Enrollments in public school agricultural education programs have declined by 25% since the late 1970s; however, the number of teachers of such programs declined by only 17%, although the number of teachers has declined steadily each year since 1979. In analyzing teacher demand with teacher supply, Oliver and Camp (1992) noted that nationally ten positions for agriculture teachers were still unfilled on September 1, 1991 because qualified teachers were unavailable (p. 8). This information was based on survey data collected from all state supervisors of agricultural education in the country.
Oliver and Camp found that graduation from an agricultural education program no longer means certification to teach, rather agricultural education is regularly used as an umbrella degree for those choosing to enter such other occupations as agricultural extension or agricultural communications. Nearly 60% of agricultural education graduates do not teach in their first year after graduation.

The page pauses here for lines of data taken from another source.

Definition buildReason (eventType : string) (payload : option JsonValue)
    (fallback : string) : string :=
  let synthesized := fallback ++ " (" ++ eventType ++ ")" in
  if object_has_key payload "reason" then
    match object_get payload "reason" with
    | Some (JsonString possible) =>
        if truthy (trim possible) then possible else synthesized
    | _ => synthesized
    end
  else synthesized.

(** [PREFIXES.some((prefix) => normalized.startsWith(prefix))] *)
Definition some_prefix (prefixes : list string) (normalized : string) : bool :=
  existsb (fun prefix => startsWith normalized prefix) prefixes.

Definition classifyEvent (eventType : string) (payload : option JsonValue)
  : Classification :=
  let normalized := toLowerCase eventType in
  if some_prefix ATTENTION_EVENT_PREFIXES normalized then
    {| derivedStatus := Some "attention_drift";
       statusReason :=
         Some (buildReason eventType payload "Idle or pause pattern detected") |}
  else if some_prefix FRICTION_EVENT_PREFIXES normalized then
    {| derivedStatus := Some "content_friction";
       statusReason :=
         Some (buildReason eventType payload "Learner signaled friction") |}
  else if some_prefix VIDEO_EVENT_PREFIXES normalized then
    {| derivedStatus := Some "engaged";
       statusReason :=
         Some (buildReason eventType payload "Learner interacting with content") |}
  else {| derivedStatus := None; statusReason := None |}.

(** The fallback phrase of each group, as the classifier pairs them. *)
Definition fallback_phrase (status : string) : string :=
  if String.eqb status "attention_drift" then "Idle or pause pattern detected"
  else if String.eqb status "content_friction" then "Learner signaled friction"
  else "Learner interacting with content".

(* ===================================================================== *)
(** * Arrays *)
(* ===================================================================== *)

(** [Array.prototype.sort(compareFn)]: a stable sort; [compareFn a b <= 0]
    keeps [a] before [b]. Insertion from the right end keeps equal elements
    in their order of arrival. *)
Section ArraySort.
Context {A : Type} (compareFn : A -> A -> Z).

Fixpoint insert_sorted (x : A) (sorted : list A) : list A :=
  match sorted with
  | [] => [x]
  | y :: rest =>
      if compareFn x y <=? 0 then x :: sorted
      else y :: insert_sorted x rest
  end.

Definition sort (items : list A) : list A :=
  fold_right insert_sorted [] items.

(** What the comparator says of two elements that may stay as they are. *)
Definition in_order (a b : A) : Prop := compareFn a b <= 0.
End ArraySort.

(* ===================================================================== *)
(** * The event store (activityEventService.ts, lines 4-25 and 68-173) *)
(* ===================================================================== *)

(** Instants ([Date]) are their [getTime()], milliseconds since the epoch. *)
Definition Date : Type := Z.

Module Input.
(** [TelemetryEventInput]; a field that is [null] or missing is [None]. *)
Record TelemetryEventInput : Type := mk {
  courseId : string;
  moduleNo : option Z;
  topicId : option string;
  eventType : string;
  payload : option JsonValue;
  occurredAt : option Date
}.
End Input.

Module Stored.
(** A row of the table [learner_activity_events]. *)
Record LearnerActivityEvent : Type := mk {
  event_id : string;
  user_id : string;
  course_id : string;
  module_no : option Z;
  topic_id : option string;
  event_type : string;
  payload : JsonValue;
  derived_status : option string;
  status_reason : option string;
  created_at : Date
}.
End Stored.

Module StatusRow.
(** [LearnerStatusRow], what the queries return. *)
Record LearnerStatusRow : Type := mk {
  eventId : string;
  userId : string;
  courseId : string;
  fullName : option string;
  email : option string;
  moduleNo : option Z;
  topicId : option string;
  eventType : string;
  derivedStatus : option string;
  statusReason : option string;
  createdAt : Date
}.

Business Teacher Education
Business teacher education appears to be particularly hard hit with program closings and a national decline in teacher education enrollment. Further, the end may not be in sight for eliminating business teacher education programs. Luft and Noll (1993) , in a survey of 235 colleges and universities affiliated with the National Association of Business Teacher Education (NABTE), found that 34% expect their programs to be " integrated with other teacher education programs, downsized, or eliminated" within five years (p. 10). The authors also reported that 11 business teacher education programs had been eliminated since 1986 and 16 were predicted to be eliminated within the next 5 years. In adding up the declines from NABTE surveys in a 10-year period (1980-1990), business teacher education lost 25% (N = 75) of its programs and may lose up to another one-third ( Kaliski, 1987 ; Luft & Noll, 1993 ; Schmidt, 1985 ). This may be particularly troublesome since business education comprises a relatively large share of the vocational teaching force--33% of secondary vocational teachers and 24% of two-year college vocational faculty ( Boesel, Hudson, Deich, Masten, 1994 ; Vocational Education Journal, 1991). Further, the high school business education teaching force is an aging one with 27% over age 50 and nearing retirement ( Kaufman, 1992 ).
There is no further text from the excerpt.